A system for licensing insurers was established when IPSA became law on 7 September 2010. This required those carrying on insurance business in New Zealand to be licenced by the Reserve Bank.

Licensing was a demanding exercise, and insurers had to satisfy 22 matters (such as adequacy of governance and solvency) before a licence could be issued. The licensing process took nearly three years and represented a major effort on the part of the insurance industry and the Reserve Bank. It was a significant achievement for all to have completed the process before the legislated deadline of 7 September 2013. The outcome was 96 full licences being issued, and three insurers in run-off continuing on a provisional licence.

Figure 1

supervising-insurers-and-the-role-of-directors-feb-2014

In 2010 we had identified 151 potential insurers that might apply for a licence. Figure 1 shows what happened over the transition period to full licensing three years later. On closer investigation we determined that there were a number of entities that weren't captured by the IPSA definition of "insurer". And some insurers made changes to their business to fall outside the prudential regime. These first two groups accounted for 23 entities. Another 26 insurers exited by way of completed run-off or transfer of their whole portfolio to another insurer. We approved 15 such transfers of business over the licensing transition period, where the transfers were consistent with policyholders' interests. Six insurers exited by restructuring between related corporate entities. There were also three new entrants to the market.

With licensing of the industry now completed, we have turned our attention to completing the development of a supervisory framework to support "business as usual" supervision.

Our supervisory approach

Our supervisory framework is codified not only in IPSA but also in a wide range of material that the Reserve Bank has released over the last three years. Over this period we have issued 34 specific regulations, eight standards and 12 guidelines. There has also been a recent amendment to IPSA to improve aspects of the new legislation. These can all be found on the Reserve Bank's website.

Embodied in these documents and underpinning the insurance supervisory framework is the same philosophical approach that we have adopted in the banking sector. This approach has served New Zealand well to date in the promotion of financial system stability. Where appropriate we have modified the banking sector approach to fit the particular circumstances of insurance.

Three pillars

Our approach rests on three pillars: self-discipline, market discipline and regulatory discipline.

Self-discipline is closely linked with sound governance. Our regulatory framework places the responsibility and accountability for an insurance business primarily with the insurer's board and senior management. In addition, there are also important accountability disciplines built into the framework for insurance firms' actuaries and auditors. The framework has been designed to incentivise all of those in the governance chain to be focused on ensuring that business is carried on prudently.

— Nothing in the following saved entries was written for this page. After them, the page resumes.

(** A page that a reconciliation archives was, when the run began, the
    unlocked row of an id that the listing does not hold and the detail check
    does not report present, flagged deleted with a detection timestamp that
    parses and lies at least the grace period before the clock reading of its
    own iteration, the one at its position [i] among the rows listed; and the
    run is a real one in mode [archive]. *)
Theorem archived_only_after_the_grace_period
    env api query clock (db : Db) pid p p' :
  db !! pid = Some p → archived p = false →
  (Reconcile.run env api query clock db).1 !! pid = Some p' →
  archived p' = true →
  let k := Reconcile.knobs env query in
  Reconcile.dryRun k = false ∧ Reconcile.DELETE_MODE k = "archive"
  ∧ Lock p = false ∧ Deleted p = true
  ∧ ∃ id ids s t0 i row,
      RaindropID p = Some id ∧ listed_ids env api query = Some ids ∧ (id ∉ ids)
      ∧ reported_missing env api id
      ∧ DeleteDetectedAt p = Some s ∧ getTime s = Some t0
      ∧ listAllNotionRows db !! i = Some row ∧ pageId row = pid
      ∧ Reconcile.DELETE_GRACE_HOURS k * 3600000 ≤ clock i - t0.
Proof.
  intros Hp Ha Hp' Ha' k.
  assert (Hsame : db !! pid = Some p' → False) by congruence.
  unfold Reconcile.run in Hp'. unfold listed_ids.
  destruct (env "RAINDROP_COLLECTION_ID") as [coll|];
    [|exfalso; exact (Hsame Hp')].
  destruct (negb (Js.truthy coll)); [exfalso; exact (Hsame Hp')|]. simpl.
  fold k in Hp' |- *.
  destruct (Reconcile.enumerate env api coll k _ _ _) as [[ids n]|];
    [|exfalso; exact (Hsame Hp')].
  set (Cond :=
    Reconcile.dryRun k = false ∧ Reconcile.DELETE_MODE k = "archive"
    ∧ Lock p = false ∧ Deleted p = true
    ∧ ∃ id s t0 i row,
        RaindropID p = Some id ∧ (id ∉ ids) ∧ reported_missing env api id
        ∧ DeleteDetectedAt p = Some s ∧ getTime s = Some t0
        ∧ listAllNotionRows db !! i = Some row ∧ pageId row = pid
        ∧ Reconcile.DELETE_GRACE_HOURS k * 3600000 ≤ clock i - t0).
  pose proof (reconcile_loop_invariant_pos env api k ids clock
    (fun o => ∃ q, o = Some q ∧ (archived q = true → Cond)) pid
    (listAllNotionRows db) 0 db Reconcile.lists_start) as Inv.
  destruct (Reconcile.reconcile_loop env api k ids clock 0 (listAllNotionRows db)
              db Reconcile.lists_start) as [db' r].
  simpl in Inv, Hp'.
  assert (Hfinal : ∃ q, db' !! pid = Some q ∧ (archived q = true → Cond)).
  { apply Inv; [|exists p; split; [exact Hp | congruence]].
    intros row j db0 l0 Hj Hpid (q & Hq & HC).
    pose proof (list_elem_of_lookup_2 _ _ _ Hj) as Hin.
    apply elem_of_listAllNotionRows in Hin as (p0 & Hp0 & _ & Hrow).
    rewrite Hpid, Hp in Hp0. injection Hp0 as <-.
    pose proof (reconcile_row_kept env api k ids (clock j) row db0 l0 pid) as Ek.
    rewrite Hq in Ek. simpl in Ek.
    destruct ((Reconcile.reconcile_row env api k ids (clock j) row db0 l0).1 !! pid)
      as [q1|] eqn:Eq1; [|discriminate].
    exists q1. split; [reflexivity|]. intros Hq1.
    destruct (archived q) eqn:Eaq; [exact (HC eq_refl)|].
    rewrite <- Hpid in Hq, Eq1.
    destruct (reconcile_row_archives env api k ids (clock j) row db0 l0 q q1
                Hq Eaq Eq1 Hq1)
      as (D1 & D2 & D3 & D4 & D5 & D6 & s & t0 & D7 & D8 & D9).
    unfold row_of in Hrow. simpl in Hrow.
    destruct (RaindropID p) as [id|] eqn:Eid; simpl in Hrow; [|discriminate].
    injection Hrow as Hrow.
    assert (F1 : raindropId row = id) by (rewrite <- Hrow; reflexivity).
    assert (F2 : locked row = Lock p) by (rewrite <- Hrow; reflexivity).
    assert (F3 : deletedFlag row = Deleted p) by (rewrite <- Hrow; reflexivity).
    assert (F4 : deleteDetectedAt row = DeleteDetectedAt p)
      by (rewrite <- Hrow; reflexivity).
    rewrite F1 in D5, D6. rewrite F2 in D3. rewrite F3 in D4. rewrite F4 in D7.
    unfold Cond. repeat (split; [assumption|]).
    exists id, s, t0, j, row.
    repeat (split; [first [assumption | reflexivity]|]). assumption. }
  destruct Hfinal as (q & Hq & HC).
  assert (q = p') as -> by congruence.
  destruct (HC Ha')
    as (C1 & C2 & C3 & C4 & id & s & t0 & i & row & C5 & C6 & C7 & C8 & C9 & C10).
  repeat (split; [assumption|]). exists id, ids, s, t0, i, row.
  split; [assumption|]. split; [reflexivity|].
  repeat (split; [assumption|]). assumption.
Qed.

We seek to enhance self-discipline in every way that we can. For instance, the Reserve Bank has issued governance guidelines on the independence and other characteristics that we expect from sound boards. We have required boards and chief executives to formally attest to the veracity of prudential information provided to us. We require actuaries to produce a Financial Condition Report as well as a published report that includes an opinion about whether the insurer is complying with its solvency requirements. We also require insurers, as well as their auditors and actuaries, to disclose directly to the Reserve Bank if the insurer is failing to meet its solvency requirement or is likely to fail within the next three years. These measures help strengthen insurers' internal governance.

While licensed insurers have met our minimum governance expectations, we see scope for further strengthening. For some insurers we have accepted − for the moment − proxies for independence where, for example, this characteristic is met by the director being an independent director of a parent or sister company. We have accepted longer tenure characteristics than we would prefer in a mature regime. The profile and processes around risk oversight at board level is also an area that we intend to look at more closely.

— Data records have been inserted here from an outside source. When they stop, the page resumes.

Lemma find_entry_first (es : list entry) (c : string) (i : nat) (e : entry) :
  es !! i = Some e → encrypted_data e = c →
  (∀ j e', (j < i)%nat → es !! j = Some e' → encrypted_data e' ≠ c) →
  find_entry es c = Some e.
Proof.
  revert i. induction es as [|x es IH]; intros i Hi Hc Hbefore; [discriminate|].
  cbn [find_entry]. destruct i as [|i].
  - injection Hi as ->. now rewrite (proj2 (String.eqb_eq _ _) Hc).
  - destruct (String.eqb_spec (encrypted_data x) c) as [Heq|Hne].
    + exfalso. apply (Hbefore 0%nat x); [lia|reflexivity|exact Heq].
    + apply (IH i); [exact Hi|exact Hc|].
      intros j e' Hj He'. apply (Hbefore (S j) e'); [lia|exact He'].
Qed.

Lemma find_entry_Some (es : list entry) (c : string) (e : entry) :
  find_entry es c = Some e →
  ∃ i, es !! i = Some e ∧ encrypted_data e = c
       ∧ ∀ j e', (j < i)%nat → es !! j = Some e' → encrypted_data e' ≠ c.
Proof.
  induction es as [|x es IH]; [discriminate|]. cbn [find_entry].
  destruct (String.eqb_spec (encrypted_data x) c) as [Heq|Hne].
  - intros [= <-]. exists 0%nat. repeat split; [exact Heq|]. intros j e' Hj. lia.
  - intros Hf. destruct (IH Hf) as (i & Hi & Hc & Hbefore).
    exists (S i). repeat split; [exact Hi|exact Hc|].
    intros [|j] e' Hj He'.
    + injection He' as <-. exact Hne.
    + apply (Hbefore j e'); [lia|exact He'].
Qed.

Lemma find_entry_app_new (es : list entry) (e : entry) :
  (∀ e', e' ∈ es → encrypted_data e' ≠ encrypted_data e) →
  find_entry (es ++ [e]) (encrypted_data e) = Some e.
Proof.
  induction es as [|x es IH]; intros Hall; cbn [app find_entry].
  - now rewrite String.eqb_refl.
  - destruct (String.eqb_spec (encrypted_data x) (encrypted_data e)) as [Heq|Hne].
    + exfalso. apply (Hall x); [left|exact Heq].
    + apply IH. intros e' He'. apply Hall. now right.
Qed.


Ltac split_scrutinee :=
  match goal with
  | |- context [match ?x with _ => _ end] =>
      lazymatch x with
      | context [match _ with _ => _ end] => fail
      | context [@mbind] => fail
      | _ => destruct x eqn:?
      end
  end.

By market discipline, I mean the influence that the market place has on insurers to operate their business prudently. Purchasing and investment decisions by insurance buyers and investors have an impact on how insurers run their business. The idea here is that financially strong insurers with a reputation for sound management will find it easier to attract customers and funding than comparatively weaker companies. This incentivises insurance companies to operate their business prudently.

Market participants, though, are in a weaker position than management to understand the prudential position of an insurer. For example, insurance buyers do not have access to anywhere near as much information about the ability of the insurer to pay claims over time. They may not have either the financial experience or the time needed to appraise insurers' published financial statements, and so make an informed assessment of an insurer's solvency position. Even professional market participants such as advisors and insurance brokers are at an information disadvantage compared to the companies themselves.

Our supervisory framework seeks to reduce this information asymmetry by requiring insurers to disclose information to the public, in order to help policyholders and professional users of information make informed decisions. The disclosures for policyholders are in the areas of solvency and financial strength ratings. Ratings are simple aggregate metrics of the financial health of an insurer. To assist comparison, we publish on our website the ratings of all non-exempt insurers. For professional market participants, we require insurers to produce and disclose actuarial reviews and opinions of solvency alongside the published financial statements. The overall aim of these disclosures is to help incentivise insurers to operate prudently, and at the same time to ensure that a ‘fair game' is available to policyholders.

We recognise, though, that these two pillars are not always sufficient to achieve our objectives of promoting a sound and efficient insurance sector. This is where the regulatory- discipline pillar comes in. Our risk appetite (a proxy for the risk appetite of the public) is lower than that of market-players, because we take account of the externalities associated with insurer failure. Externalities are costs that are not borne by the insurers themselves, but by other ‘external' parties. This leads us to impose minimum requirements that are designed to be more conservative than an insurer's management would choose in the absence of regulation.

This is most apparent in our solvency standards, which are conservatively set. For example, property insurers will be required to hold enough capital or reinsurance for the financial consequences of a 1-in-1000 year earthquake. This reflects that post-catastrophe is the very time when we most need the insurance sector to be resilient and able to meet all claims. It also reflects the revealed preference of the government with AMI in 2011. This capital or reinsurance requirement is more conservative than overseas equivalents, but we make no apology for that. Our role is to ensure that capital settings are suitably calibrated for New Zealand conditions and aligned with the revealed preference of our government.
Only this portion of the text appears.